WHAT IS EXPECTED ▸ Reproduce, from the lines below, exactly the stretch that begins at the line containing "po_timestamp_ns : Z;" and ends at the line containing "mkPending (po_order_id o)", both included.

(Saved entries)

⟨

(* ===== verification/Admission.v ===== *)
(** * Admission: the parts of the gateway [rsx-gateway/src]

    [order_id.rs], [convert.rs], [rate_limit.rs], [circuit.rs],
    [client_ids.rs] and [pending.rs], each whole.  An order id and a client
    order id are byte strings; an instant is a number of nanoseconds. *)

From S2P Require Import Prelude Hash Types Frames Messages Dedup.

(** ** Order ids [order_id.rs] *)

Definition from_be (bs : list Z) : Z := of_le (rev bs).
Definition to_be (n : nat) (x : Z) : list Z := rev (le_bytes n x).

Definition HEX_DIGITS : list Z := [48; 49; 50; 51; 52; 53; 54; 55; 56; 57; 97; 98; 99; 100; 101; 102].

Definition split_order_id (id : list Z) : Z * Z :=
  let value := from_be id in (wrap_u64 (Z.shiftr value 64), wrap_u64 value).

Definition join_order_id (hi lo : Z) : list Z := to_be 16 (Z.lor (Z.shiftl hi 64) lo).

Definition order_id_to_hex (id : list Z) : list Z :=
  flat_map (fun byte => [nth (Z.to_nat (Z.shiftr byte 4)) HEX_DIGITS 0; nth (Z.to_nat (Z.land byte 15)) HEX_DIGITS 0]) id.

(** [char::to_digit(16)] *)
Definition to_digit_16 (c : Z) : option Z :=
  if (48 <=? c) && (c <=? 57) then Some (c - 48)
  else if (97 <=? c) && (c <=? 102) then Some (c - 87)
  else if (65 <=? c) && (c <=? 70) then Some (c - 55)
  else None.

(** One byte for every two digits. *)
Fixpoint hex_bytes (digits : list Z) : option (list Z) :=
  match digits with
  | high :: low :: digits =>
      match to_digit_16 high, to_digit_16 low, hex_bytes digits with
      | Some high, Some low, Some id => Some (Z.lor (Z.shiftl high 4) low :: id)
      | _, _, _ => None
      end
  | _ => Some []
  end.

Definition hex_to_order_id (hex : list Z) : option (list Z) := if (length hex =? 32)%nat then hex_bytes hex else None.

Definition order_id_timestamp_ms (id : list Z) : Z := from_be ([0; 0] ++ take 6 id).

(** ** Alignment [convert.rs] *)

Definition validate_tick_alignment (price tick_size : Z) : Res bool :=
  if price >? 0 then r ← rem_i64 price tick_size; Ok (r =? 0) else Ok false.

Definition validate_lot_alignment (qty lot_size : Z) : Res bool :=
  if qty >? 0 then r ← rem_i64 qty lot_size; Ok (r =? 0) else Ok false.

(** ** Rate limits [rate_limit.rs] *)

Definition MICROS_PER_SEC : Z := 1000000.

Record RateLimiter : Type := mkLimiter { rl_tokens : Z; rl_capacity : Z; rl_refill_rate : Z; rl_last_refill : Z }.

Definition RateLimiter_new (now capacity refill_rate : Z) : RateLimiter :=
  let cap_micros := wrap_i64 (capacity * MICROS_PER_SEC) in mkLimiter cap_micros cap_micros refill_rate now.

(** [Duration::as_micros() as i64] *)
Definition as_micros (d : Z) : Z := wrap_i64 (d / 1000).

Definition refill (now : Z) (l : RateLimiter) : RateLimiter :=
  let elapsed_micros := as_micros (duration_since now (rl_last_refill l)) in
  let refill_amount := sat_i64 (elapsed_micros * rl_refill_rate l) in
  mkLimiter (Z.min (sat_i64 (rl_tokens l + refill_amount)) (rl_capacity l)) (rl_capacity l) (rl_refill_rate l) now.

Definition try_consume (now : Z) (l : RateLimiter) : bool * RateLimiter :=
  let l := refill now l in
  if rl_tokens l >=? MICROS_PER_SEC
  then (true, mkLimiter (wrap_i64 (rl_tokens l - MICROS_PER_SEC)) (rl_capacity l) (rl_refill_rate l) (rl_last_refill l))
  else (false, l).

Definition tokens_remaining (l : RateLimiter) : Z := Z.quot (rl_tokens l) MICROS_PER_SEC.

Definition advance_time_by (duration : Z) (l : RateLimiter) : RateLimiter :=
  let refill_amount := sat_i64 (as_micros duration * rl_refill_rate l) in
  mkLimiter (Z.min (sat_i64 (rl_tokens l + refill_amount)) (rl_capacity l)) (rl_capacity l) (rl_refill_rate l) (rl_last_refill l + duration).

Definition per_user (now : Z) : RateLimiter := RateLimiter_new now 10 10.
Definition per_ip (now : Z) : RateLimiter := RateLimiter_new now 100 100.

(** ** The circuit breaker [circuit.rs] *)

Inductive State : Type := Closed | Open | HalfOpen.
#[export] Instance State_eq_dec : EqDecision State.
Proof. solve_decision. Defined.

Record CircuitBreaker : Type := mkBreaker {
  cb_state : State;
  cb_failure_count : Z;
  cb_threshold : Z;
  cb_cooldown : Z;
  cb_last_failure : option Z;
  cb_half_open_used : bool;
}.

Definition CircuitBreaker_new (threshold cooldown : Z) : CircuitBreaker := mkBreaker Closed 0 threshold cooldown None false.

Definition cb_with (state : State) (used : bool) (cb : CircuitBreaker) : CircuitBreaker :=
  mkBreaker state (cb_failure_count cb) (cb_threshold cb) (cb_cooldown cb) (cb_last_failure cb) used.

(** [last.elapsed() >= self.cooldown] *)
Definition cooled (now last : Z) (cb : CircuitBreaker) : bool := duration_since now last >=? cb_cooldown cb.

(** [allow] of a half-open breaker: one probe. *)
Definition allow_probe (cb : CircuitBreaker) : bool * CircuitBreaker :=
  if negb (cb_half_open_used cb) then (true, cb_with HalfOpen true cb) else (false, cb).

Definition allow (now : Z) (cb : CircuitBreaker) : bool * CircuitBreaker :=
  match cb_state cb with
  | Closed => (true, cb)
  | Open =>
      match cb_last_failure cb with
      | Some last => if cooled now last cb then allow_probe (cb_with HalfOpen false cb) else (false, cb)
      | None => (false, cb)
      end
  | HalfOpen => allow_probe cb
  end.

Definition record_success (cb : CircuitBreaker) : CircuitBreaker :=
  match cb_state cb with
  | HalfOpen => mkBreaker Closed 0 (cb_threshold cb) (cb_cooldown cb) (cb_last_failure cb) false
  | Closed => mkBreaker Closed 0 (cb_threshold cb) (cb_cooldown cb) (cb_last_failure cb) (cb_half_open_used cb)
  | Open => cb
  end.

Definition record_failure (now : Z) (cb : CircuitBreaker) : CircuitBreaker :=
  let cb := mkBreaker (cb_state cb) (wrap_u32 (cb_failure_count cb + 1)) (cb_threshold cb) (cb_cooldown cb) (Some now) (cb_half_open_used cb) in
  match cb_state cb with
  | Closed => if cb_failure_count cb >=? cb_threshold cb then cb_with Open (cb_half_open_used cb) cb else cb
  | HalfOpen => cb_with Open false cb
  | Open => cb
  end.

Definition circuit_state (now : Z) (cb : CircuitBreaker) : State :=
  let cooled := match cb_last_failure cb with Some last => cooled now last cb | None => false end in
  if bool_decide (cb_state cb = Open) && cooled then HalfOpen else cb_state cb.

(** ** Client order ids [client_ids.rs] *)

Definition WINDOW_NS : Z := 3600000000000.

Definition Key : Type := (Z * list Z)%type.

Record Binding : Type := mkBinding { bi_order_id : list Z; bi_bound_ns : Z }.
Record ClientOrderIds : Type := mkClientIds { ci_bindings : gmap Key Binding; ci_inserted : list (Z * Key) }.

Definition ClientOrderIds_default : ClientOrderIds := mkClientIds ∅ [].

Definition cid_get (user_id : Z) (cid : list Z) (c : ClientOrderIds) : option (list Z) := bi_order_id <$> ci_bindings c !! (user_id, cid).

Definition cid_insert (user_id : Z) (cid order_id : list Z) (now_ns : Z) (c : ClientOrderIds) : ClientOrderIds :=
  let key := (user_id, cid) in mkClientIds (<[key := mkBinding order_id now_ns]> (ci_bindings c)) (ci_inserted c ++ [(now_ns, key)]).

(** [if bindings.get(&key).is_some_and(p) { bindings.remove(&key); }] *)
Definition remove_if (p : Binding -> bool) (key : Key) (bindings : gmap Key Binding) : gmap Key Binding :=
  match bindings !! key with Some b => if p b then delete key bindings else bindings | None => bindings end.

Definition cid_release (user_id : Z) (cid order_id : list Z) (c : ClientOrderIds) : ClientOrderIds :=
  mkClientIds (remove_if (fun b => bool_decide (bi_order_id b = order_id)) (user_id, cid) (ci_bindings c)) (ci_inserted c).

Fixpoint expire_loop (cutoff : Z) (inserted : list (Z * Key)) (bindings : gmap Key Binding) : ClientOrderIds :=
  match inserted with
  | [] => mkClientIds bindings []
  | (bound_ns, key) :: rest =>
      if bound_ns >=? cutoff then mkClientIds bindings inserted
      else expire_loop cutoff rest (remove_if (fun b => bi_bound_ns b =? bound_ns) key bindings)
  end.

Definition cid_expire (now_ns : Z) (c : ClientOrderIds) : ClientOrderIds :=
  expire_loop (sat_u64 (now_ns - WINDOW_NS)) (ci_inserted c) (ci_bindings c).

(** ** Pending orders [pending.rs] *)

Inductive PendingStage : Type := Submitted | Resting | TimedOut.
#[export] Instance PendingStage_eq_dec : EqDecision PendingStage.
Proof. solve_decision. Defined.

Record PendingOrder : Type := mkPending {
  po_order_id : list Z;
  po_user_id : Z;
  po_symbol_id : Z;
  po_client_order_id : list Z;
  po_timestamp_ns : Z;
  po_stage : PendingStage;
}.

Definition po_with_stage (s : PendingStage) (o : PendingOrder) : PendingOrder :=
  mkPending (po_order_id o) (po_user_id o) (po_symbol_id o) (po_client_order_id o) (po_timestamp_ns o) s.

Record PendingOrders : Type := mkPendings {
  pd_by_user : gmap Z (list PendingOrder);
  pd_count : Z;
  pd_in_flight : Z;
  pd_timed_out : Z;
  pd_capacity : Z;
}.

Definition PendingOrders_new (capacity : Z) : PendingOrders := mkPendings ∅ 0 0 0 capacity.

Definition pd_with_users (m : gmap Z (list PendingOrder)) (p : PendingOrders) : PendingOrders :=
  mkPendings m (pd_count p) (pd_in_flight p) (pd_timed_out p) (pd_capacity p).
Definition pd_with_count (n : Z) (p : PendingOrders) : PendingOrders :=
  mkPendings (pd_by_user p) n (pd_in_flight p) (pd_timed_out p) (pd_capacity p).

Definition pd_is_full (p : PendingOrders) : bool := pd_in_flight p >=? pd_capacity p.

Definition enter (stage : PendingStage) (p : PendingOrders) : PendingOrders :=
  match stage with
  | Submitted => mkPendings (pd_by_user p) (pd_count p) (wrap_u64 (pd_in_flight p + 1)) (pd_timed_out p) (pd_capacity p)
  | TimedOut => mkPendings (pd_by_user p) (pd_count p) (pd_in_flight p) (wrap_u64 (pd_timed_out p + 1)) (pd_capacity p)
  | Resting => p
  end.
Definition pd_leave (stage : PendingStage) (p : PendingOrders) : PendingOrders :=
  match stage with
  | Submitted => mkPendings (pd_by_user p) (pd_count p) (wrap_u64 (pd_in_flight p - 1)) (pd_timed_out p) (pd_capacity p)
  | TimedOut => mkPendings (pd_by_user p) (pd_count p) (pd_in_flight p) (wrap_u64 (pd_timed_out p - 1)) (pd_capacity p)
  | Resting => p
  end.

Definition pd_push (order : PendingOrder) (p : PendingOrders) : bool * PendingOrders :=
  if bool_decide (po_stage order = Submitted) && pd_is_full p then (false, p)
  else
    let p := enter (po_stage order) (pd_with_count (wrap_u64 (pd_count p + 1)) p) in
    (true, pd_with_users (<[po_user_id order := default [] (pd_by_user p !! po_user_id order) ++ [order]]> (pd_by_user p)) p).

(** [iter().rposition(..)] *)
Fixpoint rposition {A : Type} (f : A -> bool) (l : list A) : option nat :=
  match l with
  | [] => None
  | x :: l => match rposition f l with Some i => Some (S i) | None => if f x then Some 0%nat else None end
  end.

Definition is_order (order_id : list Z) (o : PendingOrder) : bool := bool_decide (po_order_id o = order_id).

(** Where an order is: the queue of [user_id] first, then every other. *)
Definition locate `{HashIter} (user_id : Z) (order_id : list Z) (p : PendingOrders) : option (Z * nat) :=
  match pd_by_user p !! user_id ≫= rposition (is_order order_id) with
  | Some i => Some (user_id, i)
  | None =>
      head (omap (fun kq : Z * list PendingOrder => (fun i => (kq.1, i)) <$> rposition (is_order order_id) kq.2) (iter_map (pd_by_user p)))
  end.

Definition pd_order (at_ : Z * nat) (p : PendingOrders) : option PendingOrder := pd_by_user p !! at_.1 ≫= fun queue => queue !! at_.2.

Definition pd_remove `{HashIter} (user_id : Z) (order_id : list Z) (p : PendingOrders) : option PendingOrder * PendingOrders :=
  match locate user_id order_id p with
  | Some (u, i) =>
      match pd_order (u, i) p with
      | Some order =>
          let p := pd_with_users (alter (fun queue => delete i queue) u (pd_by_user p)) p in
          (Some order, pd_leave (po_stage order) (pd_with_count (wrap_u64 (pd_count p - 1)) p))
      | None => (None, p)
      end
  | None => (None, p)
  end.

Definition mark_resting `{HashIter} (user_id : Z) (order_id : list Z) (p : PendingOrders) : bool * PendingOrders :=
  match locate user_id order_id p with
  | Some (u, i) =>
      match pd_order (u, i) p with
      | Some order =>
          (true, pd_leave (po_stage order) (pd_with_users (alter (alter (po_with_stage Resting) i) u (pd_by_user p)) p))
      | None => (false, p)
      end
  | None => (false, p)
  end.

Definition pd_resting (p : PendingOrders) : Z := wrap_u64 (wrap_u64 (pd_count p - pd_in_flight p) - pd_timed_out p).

⟩

RESPONSE BOX ▸
  po_timestamp_ns : Z;
  po_stage : PendingStage;
}.

Definition po_with_stage (s : PendingStage) (o : PendingOrder) : PendingOrder :=
  mkPending (po_order_id o) (po_user_id o) (po_symbol_id o) (po_client_order_id o) (po_timestamp_ns o) s.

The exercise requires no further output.